## Task requirements
Every record that follows needs to be written out again, exactly.

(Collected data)
Record sealed := mkSealed {
  sl_KDF : str; sl_Time : Z; sl_Memory : Z; sl_Threads : Z; sl_Salt : str; sl_Nonce : str; sl_Cipher : str; sl_Ciphertext : str
}.
Record encryptEnvelope := mkVault { ee_Version : Z; ee_Encrypted : sealed }.

Definition zeroSealed : sealed := mkSealed [] 0 0 0 [] [] [] [].

Definition sealed_fields (s : sealed) : list (str * json) :=
  fstr "kdf" (sl_KDF s) ++ fint "t" (sl_Time s) ++ fint "m" (sl_Memory s) ++ fint "p" (sl_Threads s) ++ fstr "salt" (sl_Salt s) ++
  fstr "nonce" (sl_Nonce s) ++ fstr "cipher" (sl_Cipher s) ++ fstr "ciphertext" (sl_Ciphertext s).
Definition vault_fields (e : encryptEnvelope) : list (str * json) :=
  fint "version" (ee_Version e) ++ [(lit "encrypted", JObj (sealed_fields (ee_Encrypted e)))].

Definition sealed_field (st : option sealed) (kv : str * json) : option sealed :=
  match st with
  | None => None
  | Some (mkSealed a b c d e f g h) =>
      let '(key, v) := kv in
      if key_is key "kdf" then x ← dstr v a; Some (mkSealed x b c d e f g h)
      else if key_is key "t" then x ← duint 32 v b; Some (mkSealed a x c d e f g h)
      else if key_is key "m" then x ← duint 32 v c; Some (mkSealed a b x d e f g h)
      else if key_is key "p" then x ← duint 8 v d; Some (mkSealed a b c x e f g h)
      else if key_is key "salt" then x ← dstr v e; Some (mkSealed a b c d x f g h)
      else if key_is key "nonce" then x ← dstr v f; Some (mkSealed a b c d e x g h)
      else if key_is key "cipher" then x ← dstr v g; Some (mkSealed a b c d e f x h)
      else if key_is key "ciphertext" then x ← dstr v h; Some (mkSealed a b c d e f g x)
      else st
  end.

Definition vault_field (st : option encryptEnvelope) (kv : str * json) : option encryptEnvelope :=
  match st with
  | None => None
  | Some (mkVault a b) =>
      let '(key, v) := kv in
      if key_is key "version" then x ← dint v a; Some (mkVault x b)
      else if key_is key "encrypted" then x ← dobj sealed_field v b; Some (mkVault a x)
      else st
  end.

Inductive vault_error :=
| EmptyPassphrase | NoEntropy
| BadEnvelopeJSON | UnsupportedEnvelope | NotEncrypted | BadSalt | BadNonce | BadCiphertext | CostOutOfRange | WrongPassphrase.

(** A call may also panic. *)
Inductive outcome (E A : Type) := Ret (x : A) | Fails (e : E) | Panics.
Arguments Ret {E A}.
Arguments Fails {E A}.
Arguments Panics {E A}.

Definition and_then {E A B} (o : outcome E A) (f : A -> outcome E B) : outcome E B :=
  match o with Ret x => f x | Fails e => Fails e | Panics => Panics end.
Definition relabel {E E' A} (g : E -> E') (o : outcome E A) : outcome E' A :=
  match o with Ret x => Ret x | Fails e => Fails (g e) | Panics => Panics end.

(** Clamp of the cost a file names. *)
Definition cost_ok (p : Params) : bool :=
  negb ((pm_Time p <? 1) || (10 <? pm_Time p) || (pm_Memory p <? 8 * 1024) || (256 * 1024 <? pm_Memory p) ||
        (pm_Threads p <? 1) || (8 <? pm_Threads p)).

Section vault.
Context {A2 : Argon2} {C : AEAD}.

Definition vault_key (pass salt : str) (p : Params) : str := IDKey pass salt (pm_Time p) (pm_Memory p) (pm_Threads p) KeySize.

(** [salt] and [nonce] are the random bytes. *)
Definition encryptJSON (salt nonce : option str) (plain pass : str) (p : Params) : res vault_error str :=
  match pass with
  | [] => Err EmptyPassphrase
  | _ =>
      match salt, nonce with
      | Some salt, Some nonce =>
          let ct := aead_seal (vault_key pass salt p) nonce plain in
          Ok (MarshalIndent (JObj (vault_fields (mkVault 3
            (mkSealed (lit "argon2id") (pm_Time p) (pm_Memory p) (pm_Threads p) (b64_encode salt) (b64_encode nonce)
               (lit "xchacha20poly1305") (b64_encode ct))))))
      | _, _ => Err NoEntropy
      end
  end.

Definition decryptJSON (data pass : str) : outcome vault_error str :=
  match read_json vault_field (mkVault 0 zeroSealed) data with
  | None => Fails BadEnvelopeJSON
  | Some env =>
      let s := ee_Encrypted env in
      if negb (ee_Version env =? 3) || negb (str_eqb (sl_KDF s) (lit "argon2id")) || negb (str_eqb (sl_Cipher s) (lit "xchacha20poly1305"))
      then Fails UnsupportedEnvelope
      else if str_eqb (sl_Ciphertext s) [] then Fails NotEncrypted
      else match b64_decode (sl_Salt s) with
      | None => Fails BadSalt
      | Some salt =>
          match b64_decode (sl_Nonce s) with
          | None => Fails BadNonce
          | Some nonce =>
              match b64_decode (sl_Ciphertext s) with
              | None => Fails BadCiphertext
              | Some ct =>
                  let p := if sl_Time s =? 0 then defaultParams else mkParams (sl_Time s) (sl_Memory s) (sl_Threads s) in
                  if negb (cost_ok p) then Fails CostOutOfRange
                  else
                    let key := vault_key pass salt p in
                    if negb (Nat.eqb (length nonce) NonceSizeX) then Panics
                    else if (length ct <? 16)%nat then Fails WrongPassphrase
                    else match aead_open key nonce ct with Some plain => Ret plain | None => Fails WrongPassphrase end
              end
          end
      end
  end.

## Response to this task
Record sealed := mkSealed {
  sl_KDF : str; sl_Time : Z; sl_Memory : Z; sl_Threads : Z; sl_Salt : str; sl_Nonce : str; sl_Cipher : str; sl_Ciphertext : str
}.
Record encryptEnvelope := mkVault { ee_Version : Z; ee_Encrypted : sealed }.

Definition zeroSealed : sealed := mkSealed [] 0 0 0 [] [] [] [].

Definition sealed_fields (s : sealed) : list (str * json) :=
  fstr "kdf" (sl_KDF s) ++ fint "t" (sl_Time s) ++ fint "m" (sl_Memory s) ++ fint "p" (sl_Threads s) ++ fstr "salt" (sl_Salt s) ++
  fstr "nonce" (sl_Nonce s) ++ fstr "cipher" (sl_Cipher s) ++ fstr "ciphertext" (sl_Ciphertext s).
Definition vault_fields (e : encryptEnvelope) : list (str * json) :=
  fint "version" (ee_Version e) ++ [(lit "encrypted", JObj (sealed_fields (ee_Encrypted e)))].

Definition sealed_field (st : option sealed) (kv : str * json) : option sealed :=
  match st with
  | None => None
  | Some (mkSealed a b c d e f g h) =>
      let '(key, v) := kv in
      if key_is key "kdf" then x ← dstr v a; Some (mkSealed x b c d e f g h)
      else if key_is key "t" then x ← duint 32 v b; Some (mkSealed a x c d e f g h)
      else if key_is key "m" then x ← duint 32 v c; Some (mkSealed a b x d e f g h)
      else if key_is key "p" then x ← duint 8 v d; Some (mkSealed a b c x e f g h)
      else if key_is key "salt" then x ← dstr v e; Some (mkSealed a b c d x f g h)
      else if key_is key "nonce" then x ← dstr v f; Some (mkSealed a b c d e x g h)
      else if key_is key "cipher" then x ← dstr v g; Some (mkSealed a b c d e f x h)
      else if key_is key "ciphertext" then x ← dstr v h; Some (mkSealed a b c d e f g x)
      else st
  end.

Definition vault_field (st : option encryptEnvelope) (kv : str * json) : option encryptEnvelope :=
  match st with
  | None => None
  | Some (mkVault a b) =>
      let '(key, v) := kv in
      if key_is key "version" then x ← dint v a; Some (mkVault x b)
      else if key_is key "encrypted" then x ← dobj sealed_field v b; Some (mkVault a x)
      else st
  end.

Inductive vault_error :=
| EmptyPassphrase | NoEntropy
| BadEnvelopeJSON | UnsupportedEnvelope | NotEncrypted | BadSalt | BadNonce | BadCiphertext | CostOutOfRange | WrongPassphrase.

(** A call may also panic. *)
Inductive outcome (E A : Type) := Ret (x : A) | Fails (e : E) | Panics.
Arguments Ret {E A}.
Arguments Fails {E A}.
Arguments Panics {E A}.

Definition and_then {E A B} (o : outcome E A) (f : A -> outcome E B) : outcome E B :=
  match o with Ret x => f x | Fails e => Fails e | Panics => Panics end.
Definition relabel {E E' A} (g : E -> E') (o : outcome E A) : outcome E' A :=
  match o with Ret x => Ret x | Fails e => Fails (g e) | Panics => Panics end.

(** Clamp of the cost a file names. *)
Definition cost_ok (p : Params) : bool :=
  negb ((pm_Time p <? 1) || (10 <? pm_Time p) || (pm_Memory p <? 8 * 1024) || (256 * 1024 <? pm_Memory p) ||
        (pm_Threads p <? 1) || (8 <? pm_Threads p)).

Section vault.
Context {A2 : Argon2} {C : AEAD}.

Definition vault_key (pass salt : str) (p : Params) : str := IDKey pass salt (pm_Time p) (pm_Memory p) (pm_Threads p) KeySize.

(** [salt] and [nonce] are the random bytes. *)
Definition encryptJSON (salt nonce : option str) (plain pass : str) (p : Params) : res vault_error str :=
  match pass with
  | [] => Err EmptyPassphrase
  | _ =>
      match salt, nonce with
      | Some salt, Some nonce =>
          let ct := aead_seal (vault_key pass salt p) nonce plain in
          Ok (MarshalIndent (JObj (vault_fields (mkVault 3
            (mkSealed (lit "argon2id") (pm_Time p) (pm_Memory p) (pm_Threads p) (b64_encode salt) (b64_encode nonce)
               (lit "xchacha20poly1305") (b64_encode ct))))))
      | _, _ => Err NoEntropy
      end
  end.

Definition decryptJSON (data pass : str) : outcome vault_error str :=
  match read_json vault_field (mkVault 0 zeroSealed) data with
  | None => Fails BadEnvelopeJSON
  | Some env =>
      let s := ee_Encrypted env in
      if negb (ee_Version env =? 3) || negb (str_eqb (sl_KDF s) (lit "argon2id")) || negb (str_eqb (sl_Cipher s) (lit "xchacha20poly1305"))
      then Fails UnsupportedEnvelope
      else if str_eqb (sl_Ciphertext s) [] then Fails NotEncrypted
      else match b64_decode (sl_Salt s) with
      | None => Fails BadSalt
      | Some salt =>
          match b64_decode (sl_Nonce s) with
          | None => Fails BadNonce
          | Some nonce =>
              match b64_decode (sl_Ciphertext s) with
              | None => Fails BadCiphertext
              | Some ct =>
                  let p := if sl_Time s =? 0 then defaultParams else mkParams (sl_Time s) (sl_Memory s) (sl_Threads s) in
                  if negb (cost_ok p) then Fails CostOutOfRange
                  else
                    let key := vault_key pass salt p in
                    if negb (Nat.eqb (length nonce) NonceSizeX) then Panics
                    else if (length ct <? 16)%nat then Fails WrongPassphrase
                    else match aead_open key nonce ct with Some plain => Ret plain | None => Fails WrongPassphrase end
              end
          end
      end
  end.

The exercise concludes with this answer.